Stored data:
'''
Lemma add_vmr_spec b sp own D s V p n : space_ok b sp own D s V → p ∉ vmr_list V → p ∈ D → vmrs s !! p = Some n → region_ok n →
  add_vmr_to_vmspace sp p s = Halt ∨
  (add_vmr_to_vmspace sp p s = Done 0 (with_spaces (<[sp := with_list (p :: vmr_list V) V]>) s) ∧
   space_ok b sp own D (with_spaces (<[sp := with_list (p :: vmr_list V) V]>) s) (with_list (p :: vmr_list V) V)).
Proof.
  intros S Np Dp Hn Rn. pose proof S as [S1 S2 [R1 R2 R3] S4]. unfold add_vmr_to_vmspace, check_vmr_intersect.
  assert (∃ z : Z, (n' <- vmr_at p ;; if size n' =? 0 then ret 0 else v <- vmspace_at sp ;;
    c <- intersects (start n') (u64 (start n' + size n' - 1)) (vmr_list v) ;; ret (if (c : bool) then 1 else 0)) s = Done z s ∧
    (z = 0 → ∀ q v a, q ∈ vmr_list V → vmrs s !! q = Some v → inside v a → ¬ inside n a)) as (z & E & Hz).
  { erewrite bind_Done by (by apply vmr_at_ok). destruct (Z.eqb_spec (size n) 0) as [E0|N0].
    { exists 0. split; [done|]. intros _ q v a _ _ _. unfold inside. lia. }
    erewrite bind_Done by (by apply vmspace_at_ok). pose proof Rn as (_ & _ & _ & ? & _).
    destruct (intersects_spec s D n (vmr_list V) R2 Rn ltac:(lia)) as (c & Ec & Hc). erewrite bind_Done by exact Ec.
    eexists. split; [reflexivity|]. destruct c; [done|]. intros _. by apply Hc. }
  rewrite (bind_Done _ _ _ _ _ E). destruct (Z.eqb_spec z 0) as [->|Nz]; cbn [negb]; [right|by left].
  erewrite bind_Done by (by apply vmspace_at_ok). erewrite bind_Done by (by apply upd_space_ok). split; [done|].
  split; simpl; [by rewrite lookup_insert_eq|done| |done]. split; simpl.
  - by apply NoDup_cons.
  - intros q [->|Hq]%elem_of_cons; [|by apply R2]. split; [done|]. by exists n.
  - intros q r v w a [->|Hq]%elem_of_cons [->|Hr]%elem_of_cons Hv Hw Ia Ja; [done| | |by eapply R3].
    + rewrite Hn in Hv. injection Hv as <-. by destruct (Hz eq_refl r w a Hr Hw Ja).
    + rewrite Hn in Hw. injection Hw as <-. by destruct (Hz eq_refl q v a Hq Hv Ia).
Qed.

(** Add under the lock, as [vmspace_map_range] and [init_heap_vmr] do. *)
Lemma locked_add_spec {B} sp own D s V p n (k : Z → M (vstate A) B) : space_ok false sp own D s V → p ∉ vmr_list V → p ∈ D →
  vmrs s !! p = Some n → region_ok n →
  (lock_space sp ;; r <- add_vmr_to_vmspace sp p ;; unlock_space sp ;; k r) s = Halt ∨
  ∃ s', (lock_space sp ;; r <- add_vmr_to_vmspace sp p ;; unlock_space sp ;; k r) s = k 0 s' ∧
    space_ok false sp own D s' (with_list (p :: vmr_list V) V) ∧ pt s' = pt s ∧ vmrs s' = vmrs s ∧ pmos s' = pmos s.
Proof.
  intros S Np Dp Hn Rn. erewrite bind_Done by (apply lock_space_ok; apply S).
  pose proof (space_ok_upd _ true _ _ _ _ _ (with_lock true) S eq_refl eq_refl eq_refl) as S1.
  destruct (add_vmr_spec true sp own D _ _ p n S1 Np Dp Hn Rn) as [E|[E S2]]; [left; by apply bind_Halt|right].
  erewrite bind_Done by exact E. erewrite bind_Done by (apply upd_space_ok; apply S2). eexists. split; [reflexivity|]. split; [|done].
  pose proof (space_ok_upd _ false _ _ _ _ _ (with_lock false) S2 eq_refl eq_refl eq_refl) as S3.
  by replace (with_list (p :: vmr_list V) V) with (with_lock false (with_list (p :: vmr_list V) (with_lock true V)))
    by (pose proof (sk_lock _ _ _ _ _ _ S) as HL; unfold with_list, with_lock; simpl; by rewrite <- HL).
Qed.

Lemma zero_not_owned b sp own D s V : space_ok b sp own D s V → 0 ∉ D.
Proof.
  intros S H0. pose proof (PageTable.po_heap _ _ _ _ (sk_pt _ _ _ _ _ _ S)) as H.
  assert (0 < 0); [|lia]. eapply holds_pos; [exact H|]. by apply elem_of_union_l.
Qed.

(** The page table of an address space changes and its pages are told apart from
    the rest. *)
Lemma space_ok_pt b sp own own' D s V t : space_ok b sp own D s V → PageTable.pt_ok (pgtbl V) own' D t →
  space_ok b sp own' D (with_pt t s) V.
Proof. intros [S1 S2 [R1 R2 R3] S4] P. split; [done|done|by split|done]. Qed.

Lemma fill_page_table_spec b sp own D s V p n o : space_ok b sp own D s V → vmrs s !! p = Some n → pmos s !! pmo n = Some o → region_ok n →
  0 ≤ p_size o ≤ size n → 0 ≤ p_start o → p_start o + p_size o + PAGE_SIZE ≤ 2 ^ 48 →
  fill_page_table sp p s = Halt ∨
  ∃ own' t, fill_page_table sp p s = Done 0 (with_pt t s) ∧ space_ok b sp own' D (with_pt t s) V ∧
    PageTable.mapped (start n / PAGE_SIZE) (PageTable.total_page_cnt (p_size o)) (p_start o) (perm n)
      (PageTable.pte_is own (pt s)) (PageTable.pte_is own' t).
Proof.
  intros S Hn Ho Rn Hs Hp0 Hp. unfold fill_page_table. erewrite bind_Done by (by apply vmr_at_ok). erewrite bind_Done by (by apply pmo_at_ok).
  erewrite bind_Done by (apply vmspace_at_ok; apply S). pose proof Rn as (A1 & A2 & A3 & A4 & A5).
  pose proof (PageTable.total_page_cnt_ok (p_size o) ltac:(lia)) as HT. pose proof (PageTable.total_page_cnt_nonneg (p_size o) ltac:(lia)) as HT0.
  assert (p_size o = 0 → PageTable.total_page_cnt (p_size o) = 0) as HZ by (intros ->; done).
  apply Z.mod_divide in A1 as [x Hx], A2 as [y Hy]; try done.
  assert (start n / PAGE_SIZE = x) as Hd by (rewrite Hx; by apply Z.div_mul).
  destruct (PageTable.map_range_spec (pgtbl V) own D (pt s) (start n) (p_start o) (p_size o) (perm n) (sk_pt _ _ _ _ _ _ S))
    as [E|(t & own' & E & P' & _ & M & _)]; [lia|lia| |done| |left; by apply zoom_Halt|right].
  - rewrite Hd. unfold PageTable.VPAGES, PAGE_SIZE in *. lia.
  - unfold PAGE_SIZE in *. lia.
  - exists own', t. split; [by apply zoom_Done|]. split; [by eapply space_ok_pt|done].
Qed.

(** ** Page faults *)

(** The tree of a memory object, on the same heap as the page tables [own]. *)
Definition tree_ok (own : gmap Z (Z * Z)) (D : gset Z) s (r : Z) (x : radix) (P : gmap (list Z) Z) : Prop :=
  radixes s !! r = Some x ∧ r_lock x = false ∧ ∃ L, dom L = D ∪ dom own ∧ Radix.rep (tree_of s x) P L.

(** The page a memory object has at an index; 0 for none. *)
Definition page_of s (x : radix) (P : gmap (list Z) Z) (index : Z) : Z := Radix.value_of (tree_of s x) P index.

Lemma put_tree_of s r x : radixes s !! r = Some x → put_tree r (tree_of s x) s = s.
Proof.
  intros H. unfold put_tree, tree_of. simpl. rewrite insert_id; [by destruct s as [[] ? ? ? ? ? ?]|]. rewrite H. by destruct x.
Qed.

Lemma on_radix_at {B} r x (m : M Radix.state B) s : radixes s !! r = Some x →
  on_radix r m s = zoom (λ s, tree_of s x) (put_tree r) m s.
Proof. intros H. unfold on_radix. erewrite bind_Done by reflexivity. rewrite H. by erewrite bind_Done by reflexivity. Qed.

Lemma get_page_from_pmo_spec own D s p o x P index : pmos s !! p = Some o → tree_ok own D s (p_radix o) x P →
  get_page_from_pmo p index s = Done (page_of s x P index) s.
Proof.
  intros Ho (Hx & Hl & L & _ & R). unfold get_page_from_pmo. erewrite bind_Done by (by apply pmo_at_ok). rewrite (on_radix_at _ _ _ _ Hx).
  erewrite zoom_Done by (by eapply Radix.radix_get_spec). by rewrite put_tree_of.
Qed.

(** The pages of memory objects are page frames. *)
Definition frame (pa : Z) : Prop := 0 < pa ∧ pa + PAGE_SIZE ≤ 2 ^ 40.

Lemma frame_virt k : direct_map k → k + PAGE_SIZE ≤ 2 ^ 64 → k ≠ KBASE →
  frame (virt_to_phys k) ∧ phys_to_virt (virt_to_phys k) = k.
Proof.
  unfold direct_map, frame, virt_to_phys, phys_to_virt, KBASE, PAGE_SIZE. intros [H1 H2] H3 H4.
  rewrite (u64_id (k - _)) by (unfold is_u64; lia). split; [lia|]. rewrite u64_id by (unfold is_u64; lia). lia.
Qed.

Lemma rep_grow (t t' : Radix.state (A := A)) P L L' : Radix.rep t P L → Radix.nodes t' = Radix.nodes t → Radix.root t' = Radix.root t →
  owns (Radix.al t') L' → dom L ⊆ dom L' → Radix.rep t' P L'.
Proof.
  intros [R1 R2 R3 R4 R5 R6] E1 E2 HO HD. split; rewrite ?E1, ?E2; try done. by etrans.
Qed.

Lemma commit_spec b sp own D s V p o x P index pa : space_ok b sp own D s V → Radix.SIZEOF_RADIX_NODE ≤ max_size →
  pmos s !! p = Some o → tree_ok own D s (p_radix o) x P → is_u64 index → page_of s x P index = 0 →
  commit_page_to_pmo p index pa s = Halt ∨
  ∃ s' D' x' P', commit_page_to_pmo p index pa s = Done tt s' ∧ space_ok b sp own D' s' V ∧ tree_ok own D' s' (p_radix o) x' P' ∧
    (∀ k, is_u64 k → page_of s' x' P' k = if decide (k = index) then pa else page_of s x P k) ∧
    spaces s' = spaces s ∧ vmrs s' = vmrs s ∧ pmos s' = pmos s ∧ cleared s' = cleared s ∧ PageTable.ptps (pt s') = PageTable.ptps (pt s).
Proof.
  intros S HM Ho (Hx & Hl & L & HL & R) Hi Hv. unfold commit_page_to_pmo. erewrite bind_Done by (by apply pmo_at_ok).
  destruct (_ && _) eqn:Et; [left; by apply bind_Halt|]. erewrite bind_Done by reflexivity.
  destruct (Radix.radix_add_spec (tree_of s x) P L index pa HM R Hl Hi (or_introl Hv)) as [E|(r & t & P' & L' & E & R' & HD & Hl' & Hr)];
    [left; apply bind_Halt; rewrite (on_radix_at _ _ _ _ Hx); by apply zoom_Halt|].
  erewrite bind_Done by (rewrite (on_radix_at _ _ _ _ Hx); by apply zoom_Done).
  destruct Hr as [[-> Hr]|[-> Hr]]; [|by left]. right.
  assert (dom own ⊆ dom L') as H1 by (etrans; [|exact HD]; rewrite HL; apply union_subseteq_r).
  assert ((dom L' ∖ dom own) ∪ dom own = dom L') as H2 by (rewrite (comm_L (∪)); symmetry; by apply union_difference_L).
  eexists _, (dom L' ∖ dom own), (mk_radix (Radix.root t) (Radix.radix_lock t) (Radix.value_deleter t)), P'. split; [reflexivity|].
  split; [|split; [|split; [|done]]].
  - eapply space_ok_frame; [exact S|done..| | |].
    + pose proof (PageTable.po_sep _ _ _ _ (sk_pt _ _ _ _ _ _ S)). assert (D ⊆ dom L') by (etrans; [|exact HD]; rewrite HL; apply union_subseteq_l).
      intros y Hy. apply elem_of_difference. split; [by apply H0|]. intros Hy'. by apply (H y).
    + rewrite H2. exists L'. split; [apply R'|done].
    + intros y [_ ?]%elem_of_difference. done.
  - split; [by apply lookup_insert_eq|]. split; [done|]. exists L'. split; [by rewrite H2|]. by eapply rep_grow; [exact R'|..|apply R'|].
  - intros k Hk. apply Hr, Hk.
Qed.

Lemma tree_ok_frame own own' D D' s s' r x P : tree_ok own D s r x P → radixes s' = radixes s → rnodes s' = rnodes s →
  holds (PageTable.al (pt s')) (D' ∪ dom own') → D ⊆ D' → dom own ⊆ dom own' → tree_ok own' D' s' r x P.
Proof.
  intros (Hx & Hl & L & HL & R) E1 E2 (L' & HO & HL') HD Hd. split; [by rewrite E1|]. split; [done|]. exists L'. split; [done|].
  eapply rep_grow; [exact R|done|done|exact HO|]. rewrite HL, HL'. by apply union_mono.
Qed.

Lemma page_of_frame s s' x P k : rnodes s' = rnodes s → page_of s' x P k = page_of s x P k.
Proof. intros E. unfold page_of, Radix.value_of, tree_of. simpl. by rewrite E. Qed.

Lemma fresh_page_spec b sp own D s V p o x P index : space_ok b sp own D s V → Radix.SIZEOF_RADIX_NODE ≤ max_size →
  pmos s !! p = Some o → tree_ok own D s (p_radix o) x P → is_u64 index → page_of s x P index = 0 →
  fresh_page p index s = Halt ∨ (fresh_page p index s = Fault ∧ ∃ a, get_page (PageTable.al (pt s)) = Done 0 a) ∨
  ∃ pa s' D' x' P', fresh_page p index s = Done pa s' ∧ frame pa ∧ pa ∈ cleared s' ∧
    space_ok b sp own D' s' V ∧ tree_ok own D' s' (p_radix o) x' P' ∧
    (∀ k, is_u64 k → page_of s' x' P' k = if decide (k = index) then pa else page_of s x P k) ∧
    vmrs s' = vmrs s ∧ PageTable.ptps (pt s') = PageTable.ptps (pt s).
Proof.
  intros S HM Ho T Hi Hv. unfold fresh_page. pose proof (sk_pt _ _ _ _ _ _ S) as HP. pose proof (PageTable.po_sep _ _ _ _ HP) as Sep.
  destruct (page_holds (PageTable.al (pt s)) _ (PageTable.po_heap _ _ _ _ HP)) as (k & a & E & Hk). erewrite bind_Done by (by apply on_al_ok).
  destruct Hk as [[-> Ha]|(Dk & Bk & [N1 N2]%not_elem_of_union & Ha)].
  { right. left. split; [|by exists a]. reflexivity. }
  destruct (decide (k = KBASE)) as [->|Nk]; [by left|]. destruct (frame_virt k Dk Bk Nk) as [F EV]. cbv zeta. rewrite EV.
  rewrite (proj2 (Z.eqb_neq _ 0)) by (destruct F; lia). erewrite bind_Done by reflexivity. unfold clear_page at 1 2 3.
  rewrite (proj2 (Z.eqb_neq k 0)) by (pose proof (direct_map_pos k Dk); lia). erewrite bind_Done by reflexivity.
  set (s1 := with_cleared _ (with_heap a s)).
  assert (D ⊆ {[k]} ∪ D) as HD by apply union_subseteq_r. rewrite (assoc_L (∪)) in Ha.
  assert (space_ok b sp own ({[k]} ∪ D) s1 V) as S1.
  { eapply space_ok_frame; [exact S|done..|exact Ha|]. apply disjoint_union_l. split; [by apply disjoint_singleton_l|done]. }
  pose proof (tree_ok_frame _ own _ ({[k]} ∪ D) _ s1 _ _ _ T eq_refl eq_refl Ha HD (reflexivity _)) as T1.
  destruct (commit_spec b sp own _ s1 V p o x P index (virt_to_phys k) S1 HM Ho T1 Hi Hv)
    as [E1|(s' & D' & x' & P' & E1 & S' & T' & HV & _ & HR & _ & HC & HT)]; [left; by apply bind_Halt|right; right].
  erewrite bind_Done by exact E1. eexists _, s', D', x', P'. split; [reflexivity|]. split; [done|]. split; [|done].
  rewrite HC. change (virt_to_phys k ∈ ({[virt_to_phys k]} ∪ cleared s)). by apply elem_of_union_l, elem_of_singleton.
Qed.

(** The rights a fault maps the page with: all of them behind the end of a file. *)
Definition fault_perm (v : vmregion) (o : pmobject) (offset : Z) : Z :=
  if (p_size o <=? offset) && (p_type o =? PMO_FILE) then Z.lor (Z.lor VMR_READ VMR_WRITE) VMR_EXEC else perm v.

Lemma round_down_page z : ROUND_DOWN z PAGE_SIZE = z / PAGE_SIZE * PAGE_SIZE.
Proof.
  unfold ROUND_DOWN. change (Z.lnot (PAGE_SIZE - 1)) with (Z.lnot (Z.ones 12)). rewrite <- Z.ldiff_land, Z.ldiff_ones_r by lia.
  by rewrite Z.shiftl_mul_pow2, Z.shiftr_div_pow2 by lia.
Qed.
'''
PROBLEM DESCRIPTION: Restate word for word the lines of the data above, starting at the line containing "erewrite bind_Done by (by apply vmspace_at_ok). pose" and ending at the line containing "- intros q [->|Hq]%elem_of_cons;", both included, and nothing more.

SOLUTION TO THIS TASK:
    erewrite bind_Done by (by apply vmspace_at_ok). pose proof Rn as (_ & _ & _ & ? & _).
    destruct (intersects_spec s D n (vmr_list V) R2 Rn ltac:(lia)) as (c & Ec & Hc). erewrite bind_Done by exact Ec.
    eexists. split; [reflexivity|]. destruct c; [done|]. intros _. by apply Hc. }
  rewrite (bind_Done _ _ _ _ _ E). destruct (Z.eqb_spec z 0) as [->|Nz]; cbn [negb]; [right|by left].
  erewrite bind_Done by (by apply vmspace_at_ok). erewrite bind_Done by (by apply upd_space_ok). split; [done|].
  split; simpl; [by rewrite lookup_insert_eq|done| |done]. split; simpl.
  - by apply NoDup_cons.
  - intros q [->|Hq]%elem_of_cons; [|by apply R2]. split; [done|]. by exists n.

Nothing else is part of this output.